Stored items
::::::

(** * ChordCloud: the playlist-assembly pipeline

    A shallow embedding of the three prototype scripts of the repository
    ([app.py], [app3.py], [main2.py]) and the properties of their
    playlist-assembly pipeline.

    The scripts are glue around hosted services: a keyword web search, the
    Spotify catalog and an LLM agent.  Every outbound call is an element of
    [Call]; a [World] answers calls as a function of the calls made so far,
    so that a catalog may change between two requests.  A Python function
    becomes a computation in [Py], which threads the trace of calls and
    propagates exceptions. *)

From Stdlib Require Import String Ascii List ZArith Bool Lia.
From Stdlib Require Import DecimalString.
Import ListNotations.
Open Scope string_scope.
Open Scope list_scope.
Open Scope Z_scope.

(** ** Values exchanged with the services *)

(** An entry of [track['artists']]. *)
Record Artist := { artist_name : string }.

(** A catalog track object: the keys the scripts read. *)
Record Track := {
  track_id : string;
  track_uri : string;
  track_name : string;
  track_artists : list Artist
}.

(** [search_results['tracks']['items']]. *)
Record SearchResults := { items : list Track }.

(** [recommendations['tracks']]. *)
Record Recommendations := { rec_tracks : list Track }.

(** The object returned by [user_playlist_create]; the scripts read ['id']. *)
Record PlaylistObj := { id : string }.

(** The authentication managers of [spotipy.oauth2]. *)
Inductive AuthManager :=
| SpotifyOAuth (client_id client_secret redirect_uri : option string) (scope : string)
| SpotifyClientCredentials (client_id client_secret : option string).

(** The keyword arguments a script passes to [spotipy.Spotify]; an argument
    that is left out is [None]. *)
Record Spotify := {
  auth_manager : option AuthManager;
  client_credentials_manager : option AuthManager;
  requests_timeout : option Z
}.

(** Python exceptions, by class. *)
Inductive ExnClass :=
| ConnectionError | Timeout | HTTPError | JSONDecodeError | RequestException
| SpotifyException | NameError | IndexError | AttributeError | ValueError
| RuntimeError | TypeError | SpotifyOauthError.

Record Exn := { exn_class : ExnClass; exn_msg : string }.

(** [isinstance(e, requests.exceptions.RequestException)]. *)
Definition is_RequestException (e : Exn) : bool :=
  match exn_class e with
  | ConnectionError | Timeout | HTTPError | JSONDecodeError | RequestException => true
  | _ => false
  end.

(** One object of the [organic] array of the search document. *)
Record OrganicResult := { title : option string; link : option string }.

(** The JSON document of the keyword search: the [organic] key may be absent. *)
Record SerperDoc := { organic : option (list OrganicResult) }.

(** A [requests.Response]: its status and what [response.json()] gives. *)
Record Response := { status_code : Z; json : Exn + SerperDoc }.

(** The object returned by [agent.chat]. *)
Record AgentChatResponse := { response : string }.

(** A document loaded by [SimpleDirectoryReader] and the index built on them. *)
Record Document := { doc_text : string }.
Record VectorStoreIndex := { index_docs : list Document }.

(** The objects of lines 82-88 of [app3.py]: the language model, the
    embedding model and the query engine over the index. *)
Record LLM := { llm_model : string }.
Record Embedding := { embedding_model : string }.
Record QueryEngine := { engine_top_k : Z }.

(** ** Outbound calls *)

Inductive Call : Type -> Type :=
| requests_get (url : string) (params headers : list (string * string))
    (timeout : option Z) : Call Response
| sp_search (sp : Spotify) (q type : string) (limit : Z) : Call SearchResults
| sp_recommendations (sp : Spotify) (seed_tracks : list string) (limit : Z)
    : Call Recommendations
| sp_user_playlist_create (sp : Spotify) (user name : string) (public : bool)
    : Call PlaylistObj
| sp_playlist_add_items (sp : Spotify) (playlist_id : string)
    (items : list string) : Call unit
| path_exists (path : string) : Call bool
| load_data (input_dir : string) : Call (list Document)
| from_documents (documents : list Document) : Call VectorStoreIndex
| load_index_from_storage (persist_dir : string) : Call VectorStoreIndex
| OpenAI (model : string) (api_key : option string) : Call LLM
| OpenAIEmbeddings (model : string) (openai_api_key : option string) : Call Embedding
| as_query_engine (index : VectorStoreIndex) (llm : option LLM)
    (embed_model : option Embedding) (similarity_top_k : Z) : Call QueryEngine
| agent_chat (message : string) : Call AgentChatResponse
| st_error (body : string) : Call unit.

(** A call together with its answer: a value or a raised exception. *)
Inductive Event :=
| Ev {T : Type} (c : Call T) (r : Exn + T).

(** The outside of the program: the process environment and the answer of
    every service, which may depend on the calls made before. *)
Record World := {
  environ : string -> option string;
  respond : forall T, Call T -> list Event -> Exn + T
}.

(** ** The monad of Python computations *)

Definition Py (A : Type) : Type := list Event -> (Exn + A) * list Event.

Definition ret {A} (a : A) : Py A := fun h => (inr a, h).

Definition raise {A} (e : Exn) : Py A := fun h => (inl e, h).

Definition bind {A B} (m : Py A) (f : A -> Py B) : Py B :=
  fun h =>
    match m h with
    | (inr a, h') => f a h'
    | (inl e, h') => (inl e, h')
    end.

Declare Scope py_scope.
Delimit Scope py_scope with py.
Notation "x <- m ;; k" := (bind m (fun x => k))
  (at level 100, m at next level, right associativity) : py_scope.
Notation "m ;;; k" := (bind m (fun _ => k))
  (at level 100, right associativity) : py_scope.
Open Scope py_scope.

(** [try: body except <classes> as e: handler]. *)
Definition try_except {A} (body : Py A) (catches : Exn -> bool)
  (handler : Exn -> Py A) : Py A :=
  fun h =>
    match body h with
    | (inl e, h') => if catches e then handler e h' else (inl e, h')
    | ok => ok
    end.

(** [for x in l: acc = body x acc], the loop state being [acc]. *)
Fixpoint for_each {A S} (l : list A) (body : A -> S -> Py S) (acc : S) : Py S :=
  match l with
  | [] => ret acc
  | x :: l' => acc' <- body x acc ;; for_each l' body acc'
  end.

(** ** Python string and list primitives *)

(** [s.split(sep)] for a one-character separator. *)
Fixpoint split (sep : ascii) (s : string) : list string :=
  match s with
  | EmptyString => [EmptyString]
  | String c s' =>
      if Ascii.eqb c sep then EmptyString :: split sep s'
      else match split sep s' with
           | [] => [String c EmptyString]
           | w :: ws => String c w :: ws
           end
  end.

::::::

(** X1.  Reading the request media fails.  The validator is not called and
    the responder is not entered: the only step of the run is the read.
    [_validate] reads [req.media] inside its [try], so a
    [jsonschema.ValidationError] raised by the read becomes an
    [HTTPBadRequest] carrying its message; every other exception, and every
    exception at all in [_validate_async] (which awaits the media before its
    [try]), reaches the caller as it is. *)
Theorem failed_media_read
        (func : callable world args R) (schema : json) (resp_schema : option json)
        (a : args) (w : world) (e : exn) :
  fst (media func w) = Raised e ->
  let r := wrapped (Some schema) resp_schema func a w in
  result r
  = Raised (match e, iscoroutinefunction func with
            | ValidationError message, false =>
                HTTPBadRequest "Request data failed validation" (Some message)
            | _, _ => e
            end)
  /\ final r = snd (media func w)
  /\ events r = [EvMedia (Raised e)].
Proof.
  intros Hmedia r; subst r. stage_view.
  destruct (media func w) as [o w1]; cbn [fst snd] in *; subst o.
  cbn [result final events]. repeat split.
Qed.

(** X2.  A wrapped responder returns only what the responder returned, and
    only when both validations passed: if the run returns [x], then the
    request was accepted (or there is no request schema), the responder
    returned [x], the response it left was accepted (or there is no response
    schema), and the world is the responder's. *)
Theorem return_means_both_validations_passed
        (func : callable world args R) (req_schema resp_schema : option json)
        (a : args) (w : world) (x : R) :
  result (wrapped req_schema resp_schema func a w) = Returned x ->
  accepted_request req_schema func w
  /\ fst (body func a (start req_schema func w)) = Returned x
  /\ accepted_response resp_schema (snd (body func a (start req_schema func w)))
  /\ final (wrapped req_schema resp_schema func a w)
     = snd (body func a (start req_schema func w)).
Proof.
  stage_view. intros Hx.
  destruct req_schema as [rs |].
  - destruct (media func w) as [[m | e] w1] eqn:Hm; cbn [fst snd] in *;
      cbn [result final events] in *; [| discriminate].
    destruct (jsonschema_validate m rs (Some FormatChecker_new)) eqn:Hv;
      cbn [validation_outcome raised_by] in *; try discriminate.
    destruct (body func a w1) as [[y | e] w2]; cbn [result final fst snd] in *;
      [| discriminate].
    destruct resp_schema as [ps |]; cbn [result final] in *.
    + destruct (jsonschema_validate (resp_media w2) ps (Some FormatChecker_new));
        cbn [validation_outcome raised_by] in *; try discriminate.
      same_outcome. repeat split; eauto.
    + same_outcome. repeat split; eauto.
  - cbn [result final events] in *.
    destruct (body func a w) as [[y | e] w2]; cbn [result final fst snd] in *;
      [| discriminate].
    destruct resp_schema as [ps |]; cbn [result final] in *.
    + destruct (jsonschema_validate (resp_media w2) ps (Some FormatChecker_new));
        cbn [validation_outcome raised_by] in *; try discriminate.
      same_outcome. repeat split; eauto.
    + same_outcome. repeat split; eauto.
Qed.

::::::

Copy out the lines above exactly, beginning at the one that contains "Delimit Scope py_scope with py." and ending at the one that contains "(** [try: body".

Delimit Scope py_scope with py.
Notation "x <- m ;; k" := (bind m (fun x => k))
  (at level 100, m at next level, right associativity) : py_scope.
Notation "m ;;; k" := (bind m (fun _ => k))
  (at level 100, right associativity) : py_scope.
Open Scope py_scope.

(** [try: body except <classes> as e: handler]. *)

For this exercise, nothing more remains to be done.